Quand je serai pour moi—même perdue
Et divisée à l'abîme infini,
Infiniment, quand je serai rompue,
Quand le présent dont je suis revêtue
Aura trahi,
Par l'univers en mille corps brisée,
De mille instants non rassemblés encor,
De cendre aux cieux jusqu'au néant vannée,
Vous referez pour une étrange année
Un seul trésor
Vous referez mon nom et mon image
De mille corps emportés par le jour,
Vive unité sans nom et sans visage,
Cœur de l'esprit, ô centre du mirage
Très haut amour."
(Catherine Pozzi, Très haut amour. Poèmes et autres textes,Gallimard/Poésie, 2002)
Rédigé par : Marielle | 22 novembre 2005 à 17:16
Alors aujourd'hui, c'est Catherine Pozzi qui retient mon attention avec ce texte sublime que je fais mien. Comme je me retrouve dans l'écriture du premier paragraphe. Que cette ironie lucide sur ses désirs me va bien. Merci Angèle d'avoir ajouté à ma collection du beau, du vrai, de l'émotion immaculée. Et puis, une petite question à "M. l'architecte et photographe" : où peut-on voir cette magnifique tête de femme dont la pureté et le dénuement des traits me bouleversent ?
Rédigé par : pascale | 23 novembre 2005 à 10:12
Ma chère Marielle,
Savez-vous que le poème que vous venez de citer est chanté aujourd'hui par Véronique Pestel. On le retrouve dans son album Canis bulle, sorti le 15 septembre dernier ?
Véronique (qui habite en Haute-Savoie) vient même régulièrement par chez vous, puisqu'elle sera à LUTRY du vendredi 20 au dimanche 22 janvier 2006.

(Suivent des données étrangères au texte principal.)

(** [TriggerFIDO2Auth] on an idle tile in passkey mode. *)
Lemma exec_Trigger {C} (c : unit → prog C) w s :
  Inv o w s → m_hPollThread s = false → m_currentMode s = MODE_FIDO2 →
  ∃ w' s', exec o (TriggerFIDO2Auth o ≫= c) w s = exec o (c tt) w' s' ∧ Inv o w' s' ∧
    names_part s' = names_part s ∧ mono s s' ∧ m_authenticated s' = m_authenticated s.
Proof.
  intros HI Ht Hmode. unfold TriggerFIDO2Auth. xstep.
  assert (∀ t (c' : unit → prog C), ∃ s', exec o ((set_status_text t;; NotifyFieldChanged o FID_STATUS_TEXT) ≫= c') w s
    = exec o (c' tt) w s' ∧ Inv o w s' ∧ names_part s' = names_part s ∧ mono s s' ∧
      m_authenticated s' = m_authenticated s) as Hsay.
  { intros t c'. xquiet s1 Hn1. xquiet s2 Hn2.
    assert (neutral s s2) as Hn by eauto using neutral_trans.
    destruct (keep_neutral s w s s2 Hn HI eq_refl (mono_refl s)) as (? & ? & ?).
    exists s2. split; [by destruct a0|]. split_and!; [done..|]. apply (neutral_auth _ _ Hn). }
  case_match.
  { destruct (Hsay (W "Passkey: сначала введите имя пользователя и пароль") c) as (s' & E & ?).
    by exists w, s'. }
  xstep. destruct (m_authenticated s) eqn:Ha.
  { destruct (Hsay (W "Passkey уже подтвержден! Нажмите стрелку для входа") c) as (s' & E & ?).
    by exists w, s'. }
  rewrite exec_assoc. destruct (Inv_no_thread w s HI Ht) as [-> Hid].
  destruct (exec_Start JobWebAuthnBegin (W "Генерация сессии Passkey...") (λ ok, when (negb ok) (
    set_status_text (W "Не удалось запустить Passkey, попробуйте еще раз");;
    NotifyFieldChanged o FID_STATUS_TEXT) ≫= c) s Hid Ha) as (ok & w1 & s1 & -> & HI1 & Hnp1 & Hm1 & Ha1).
  { by rewrite Hmode. }
  xquiet s2 Hn2. exists w1, s2. split; [by destruct a|].
  destruct (keep_neutral s w1 s1 s2 Hn2 HI1 Hnp1 Hm1) as (? & ? & ?).
  split_and!; [done..|]. by rewrite (neutral_auth _ _ Hn2).
Qed.

Lemma good_fido_begin_failed s w :
  Inv o w s → good s (exec o (fido_begin_failed o (m_worker s)) w s).
Proof.
  intros HI. unfold fido_begin_failed.
  apply good_refused; [done|done|apply mono_refl|]. intros s1 Hid Hnp Hm. cbv zeta.
  xquiet s2 Hn2. xquiet s3 Hn3. xquiet s4 Hn4. xquiet s5 Hn5.
  destruct (keep_neutral s (Ret tt) s1 s5) as (? & ? & ?);
    [by eauto using neutral_trans|by apply Idle_Inv|done..|].
  by apply good_mret.
Qed.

Rédigé par : Angèle | 23 novembre 2005 à 10:25
Ici même ! Tout simplement...
Amicizia
Guidu : "M. l'Architecte et photographe"
Rédigé par : Guidu | 23 novembre 2005 à 11:40
Ah bon ! Guidu, si je peux me permettre cette familiarité, pourriez-vous svp être plus précis ? Je cherche et ne trouve pas...ou bien je n'ai rien compris !
Amitiés.
Rédigé par : pascale | 23 novembre 2005 à 14:47
Oui, c'est vrai, Pascale, cette réponse fort sybilline ne peut être comprise que de Guidu. Qui a décidé, ce matin, de jouer les sphinx. Je vais essayer d'être votre go-between...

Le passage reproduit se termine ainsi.